Tuesday, November 4, 2014

The Final Stage



The staging saga nears its end as the mainline progresses. I seriously downsized my ambitions since the last meeting. Some tructural changes would have been needed, taking a lot of time with little reward. I wasn’t interested in making the staging into a reversing loop, but I’ll have to live with it. The current configuration can hold to staged trains completely hidden and minimum radius is about 22”, which is similar to our “old standard” Charlevoix peninsula. Not perfect, but at least, easy to build and operate. In fact, it is probably the best option out there for this area. My only fear is that could be used as an argument to keep Clermont’s returning loop which is a real operation killer. 
Construction should standard this week… I hope.


I also got some new interesting information about operations at Villeneuve in the mid-60s. There was 3 coal trains per week and 1 gypsum train per week (about 7- cars). Yes, this is about 2 decades too early for our era which is now firmly setting somewhere near 1985.  But, let’s face it, information about this plant is scarce and I prefer to use this old data.

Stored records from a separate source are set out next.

(* ===== verification/Rc4.v ===== *)
(** * RC4

    [libr/crypto/p/crypto_rc4.c].  The permutation is a list of 256 bytes; its
    indices are bytes, so that they are inside it. *)

From S2P Require Import Prelude.

Record rc4_state := mk_rc4 { perm : list Z; index1 : Z; index2 : Z; rc4_key_size : Z }.

Definition swap_bytes (a b : Z) (perm : list Z) : list Z :=
  if a =? b then perm
  else <[Z.to_nat b := byte_at perm (Z.to_nat a)]> (<[Z.to_nat a := byte_at perm (Z.to_nat b)]> perm).

(** [n] turns of the loop over the permutation from [i] on. *)
Fixpoint key_loop (n : nat) (key : list Z) (keylen i j : Z) (perm : list Z) : list Z :=
  match n with
  | O => perm
  | S n =>
      let j := u8 (j + (byte_at perm (Z.to_nat i) + byte_at key (Z.to_nat (i mod keylen)))) in
      key_loop n key keylen (i + 1) j (swap_bytes i j perm)
  end.

(** The new state, or nothing when the key is refused and the state stays. *)
Definition rc4_init (key : list Z) (keylen : Z) : option rc4_state :=
  if keylen <? 1 then None
  else Some (mk_rc4 (key_loop 256 key keylen 0 0 (seqZ 0 256)) 0 0 keylen).

(** One byte: the new state and what the byte is combined with. *)
Definition rc4_step (st : rc4_state) : rc4_state * Z :=
  let i1 := u8 (index1 st + 1) in
  let i2 := u8 (index2 st + byte_at (perm st) (Z.to_nat i1)) in
  let p := swap_bytes i1 i2 (perm st) in
  let j := u8 (byte_at p (Z.to_nat i1) + byte_at p (Z.to_nat i2)) in
  (mk_rc4 p i1 i2 (rc4_key_size st), byte_at p (Z.to_nat j)).

Fixpoint rc4_crypt (st : rc4_state) (inbuf : list Z) : rc4_state * list Z :=
  match inbuf with
  | [] => (st, [])
  | c :: inbuf =>
      let '(st, k) := rc4_step st in
      let '(st, out) := rc4_crypt st inbuf in
      (st, Z.lxor c k :: out)
  end.

(** ** The permutation *)

Lemma swap_permutation (l : list Z) i j x y :
  l !! i = Some x -> l !! j = Some y -> i <> j -> <[j := x]> (<[i := y]> l) ≡ₚ l.
Proof.
  assert (forall (l : list Z) i j x y, (i < j)%nat -> l !! i = Some x -> l !! j = Some y -> <[j := x]> (<[i := y]> l) ≡ₚ l) as H.
  { clear. intros l i j x y Hij Ei Ej. rewrite <- (take_drop_middle _ _ _ Ei). set (l2 := drop (S i) l).
    assert (length (take i l) = i) as Li by (rewrite length_take; apply lookup_lt_Some in Ei; lia).
    assert (l2 !! (j - S i)%nat = Some y) as E2.
    { unfold l2. rewrite lookup_drop, <- Ej. f_equal. lia. }
    rewrite <- (take_drop_middle _ _ _ E2). set (m := take (j - S i) l2).
    assert (length m = (j - S i)%nat) as Lm by (unfold m; rewrite length_take; apply lookup_lt_Some in E2; lia).
    rewrite insert_app_r_alt, Li, Nat.sub_diag by lia. cbn [insert list_insert].
    rewrite insert_app_r_alt, Li by lia. replace (j - i)%nat with (S (j - S i)) by lia.
    assert (forall k t, <[S k := x]> (y :: t) = y :: <[k := x]> t) as -> by done.
    rewrite insert_app_r_alt, Lm, Nat.sub_diag by lia. cbn [insert list_insert]. apply Permutation_app_head.
    rewrite <- !Permutation_middle. constructor. }
  intros Ei Ej Hne. destruct (decide (i < j)%nat); [by apply H|].
  rewrite list_insert_insert_ne by done. apply H; (done || lia).
Qed.

Lemma byte_at_lookup l i : (i < length l)%nat -> l !! i = Some (byte_at l i).
Proof. intros Hi. destruct (lookup_lt_is_Some_2 l i Hi) as [x E]. unfold byte_at. by rewrite E. Qed.

Lemma swap_bytes_permutation a b p :
  length p = 256%nat -> 0 <= a < 256 -> 0 <= b < 256 -> swap_bytes a b p ≡ₚ p.
Proof.
  intros Hl Ha Hb. unfold swap_bytes. destruct (Z.eqb_spec a b) as [|Hne]; [done|].
  apply swap_permutation; try (apply byte_at_lookup; lia). lia.
Qed.

(** What a state always is: a permutation of the bytes and two bytes. *)
Record rc4_ok (st : rc4_state) : Prop := {
  ok_perm : perm st ≡ₚ seqZ 0 256;
  ok_index1 : is_byte (index1 st);
  ok_index2 : is_byte (index2 st)
}.

Lemma bytes_length p : p ≡ₚ seqZ 0 256 -> length p = 256%nat.
Proof. intros ->. by vm_compute. Qed.

Lemma perm_byte p i : p ≡ₚ seqZ 0 256 -> is_byte (byte_at p i).
Proof.
  intros Hp. apply byte_at_range. unfold bytes. rewrite Hp. apply Forall_forall. intros x Hx%elem_of_seqZ. unfold is_byte. lia.
Qed.

Lemma key_loop_perm n key keylen i j p :
  0 <= i -> i + Z.of_nat n <= 256 -> p ≡ₚ seqZ 0 256 -> key_loop n key keylen i j p ≡ₚ seqZ 0 256.
Proof.
  revert i j p. induction n as [|n IH]; intros i j p Hi Hn Hp; cbn [key_loop]; [done|].
  apply IH; [lia|lia|]. rewrite swap_bytes_permutation; [done|by apply bytes_length|lia|apply u8_range].
Qed.

Lemma rc4_step_ok st : rc4_ok st -> rc4_ok (rc4_step st).1 /\ is_byte (rc4_step st).2.
Proof.
  intros [Hp H1 H2]. unfold rc4_step. simpl.
  assert (swap_bytes (u8 (index1 st + 1)) (u8 (index2 st + byte_at (perm st) (Z.to_nat (u8 (index1 st + 1))))) (perm st) ≡ₚ seqZ 0 256) as Hs.
  { rewrite swap_bytes_permutation; [done|by apply bytes_length|apply u8_range..]. }
  split; [|by apply perm_byte]. split; [done|apply u8_range..].
Qed.

Lemma rc4_crypt_ok st inbuf : rc4_ok st -> rc4_ok (rc4_crypt st inbuf).1.
Proof.
  revert st. induction inbuf as [|c inbuf IH]; intros st Hs; cbn [rc4_crypt]; [done|].
  pose proof (rc4_step_ok st Hs) as [H1 _]. destruct (rc4_step st) as [st' k]. specialize (IH st' H1).
  by destruct (rc4_crypt st' inbuf).
Qed.

Lemma init_ok key keylen st : rc4_init key keylen = Some st -> rc4_ok st.
Proof.
  unfold rc4_init. destruct (Z.ltb_spec keylen 1); [done|]. pose proof (key_loop_perm 256 key keylen 0 0 (seqZ 0 256)) as Hk.
  set (p := key_loop _ _ _ _ _ _) in *. clearbody p. intros [= <-]. split; [|unfold is_byte; simpl; lia..].
  apply Hk; [lia|lia|reflexivity].
Qed.

(** The state of RC4 is a permutation of the 256 bytes with two indices inside
    it, after any key that is accepted and any data that are encrypted; the result
    has the length of the data and is made of bytes. *)
Theorem rc4_permutation key keylen st inbuf :
  rc4_init key keylen = Some st -> bytes inbuf ->
  rc4_ok st /\ rc4_ok (rc4_crypt st inbuf).1
  /\ length (rc4_crypt st inbuf).2 = length inbuf /\ bytes (rc4_crypt st inbuf).2.
Proof.
  intros E. assert (rc4_ok st) as Hs by by eapply init_ok. clear E.
  intros Hb. split; [done|]. split; [by apply rc4_crypt_ok|]. revert st Hs.
  induction Hb as [|c inbuf Hc Hb IH]; intros st Hs; cbn [rc4_crypt]; [by split; [|constructor]|].
  pose proof (rc4_step_ok st Hs) as [H1 H2]. destruct (rc4_step st) as [st' k]. specialize (IH st' H1).
  destruct (rc4_crypt st' inbuf) as [st'' out]. simpl in *. destruct IH as [El Ho]. split; [lia|]. constructor; [|done].
  by apply (lxor_range 8).
Qed.

(** ** The stream *)

(** The state does not depend on the data. *)
Fixpoint keystream (st : rc4_state) (n : nat) : list Z :=
  match n with O => [] | S n => (rc4_step st).2 :: keystream (rc4_step st).1 n end.
Fixpoint rc4_after (st : rc4_state) (n : nat) : rc4_state :=
  match n with O => st | S n => rc4_after (rc4_step st).1 n end.

Lemma rc4_crypt_stream st inbuf :
  rc4_crypt st inbuf = (rc4_after st (length inbuf), zip_with Z.lxor inbuf (keystream st (length inbuf))).
Proof.
  revert st. induction inbuf as [|c inbuf IH]; intros st; cbn [rc4_crypt]; [done|].
  cbn [length keystream rc4_after zip_with]. destruct (rc4_step st) as [st' k]. by rewrite IH.
Qed.

Lemma keystream_length st n : length (keystream st n) = n.
Proof. revert st. induction n as [|n IH]; intros st; simpl; [done|]. by rewrite IH. Qed.

(** Encrypting in two pieces. *)
Lemma rc4_crypt_app st a b :
  rc4_crypt st (a ++ b)
  = let '(st1, x) := rc4_crypt st a in let '(st2, y) := rc4_crypt st1 b in (st2, x ++ y).
Proof.
  revert st. induction a as [|c a IH]; intros st; cbn [app rc4_crypt].
  - by destruct (rc4_crypt st b).
  - destruct (rc4_step st) as [st' k]. rewrite IH. destruct (rc4_crypt st' a) as [st1 x].
    by destruct (rc4_crypt st1 b).
Qed.

Lemma lxor_stream m ks : length m = length ks -> zip_with Z.lxor (zip_with Z.lxor m ks) ks = m.
Proof.
  revert ks. induction m as [|c m IH]; intros [|k ks] E; simpl in *; try done. rewrite IH by lia.
  f_equal. by rewrite Z.lxor_assoc, Z.lxor_nilpotent, Z.lxor_0_r.
Qed.

Lemma rc4_crypt_twice st m : rc4_crypt st (rc4_crypt st m).2 = ((rc4_crypt st m).1, m).
Proof.
  rewrite !rc4_crypt_stream. simpl. rewrite length_zip_with, keystream_length, Nat.min_id.
  f_equal. apply lxor_stream. by rewrite keystream_length.
Qed.

(** The published vector of the key "Key". *)
Example rc4_vector :
  (fun st => (rc4_crypt st [0x50; 0x6c; 0x61; 0x69; 0x6e; 0x74; 0x65; 0x78; 0x74]).2) <$> rc4_init [0x4b; 0x65; 0x79] 3
  = Some [0xbb; 0xf3; 0x16; 0xe8; 0xd9; 0x40; 0xaf; 0x0a; 0xd3].
Proof. by vm_compute. Qed.

Lemma rc4_permutation_witness :
  exists st, rc4_init [0x4b; 0x65; 0x79] 3 = Some st /\ rc4_ok st /\ length (rc4_crypt st [1; 2; 3]).2 = 3%nat.
Proof.
  eexists. split; [reflexivity|]. set (st := mk_rc4 _ _ _ _).
  destruct (rc4_permutation [0x4b; 0x65; 0x79] 3 st [1; 2; 3]) as (H1 & _ & H2 & _); [reflexivity| |by split].
  repeat constructor; unfold is_byte; lia.
Defined.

I also almost completed my 12-car gypsum hopper fleet. Some final chalk weathering to be done and they should be ready. I’m also experimenting with gypsum carload. Not as easy as I initially thought. I’ll also have to modernize 3 other Accurail hoppers for gypsum service. Those have the pre-1960 CN small lettering scheme and wrong car numbers. Also, consolidated lube data and ACI label are missing. 

Also, I'm starting to think Intermountain Procor pressure hoppers are too frail to be sent by mail. For the third time, I received one with ends badly smashed while the box and packaging was perfectly OK. I suspect the cars aren't secured enough into Intermountain's box and car move back and forward. Really disappointing when you know the price detailed cars cost nowadays. Some will need a serious rebuilding and more weight.

By the way, I finally found stick-on lead wheel weights at my local auto parts shop. Wow... Very easy to use and stick to almost anything. I started to upgrade the True Line slabside hoppers fleet and they now weight 10 oz each.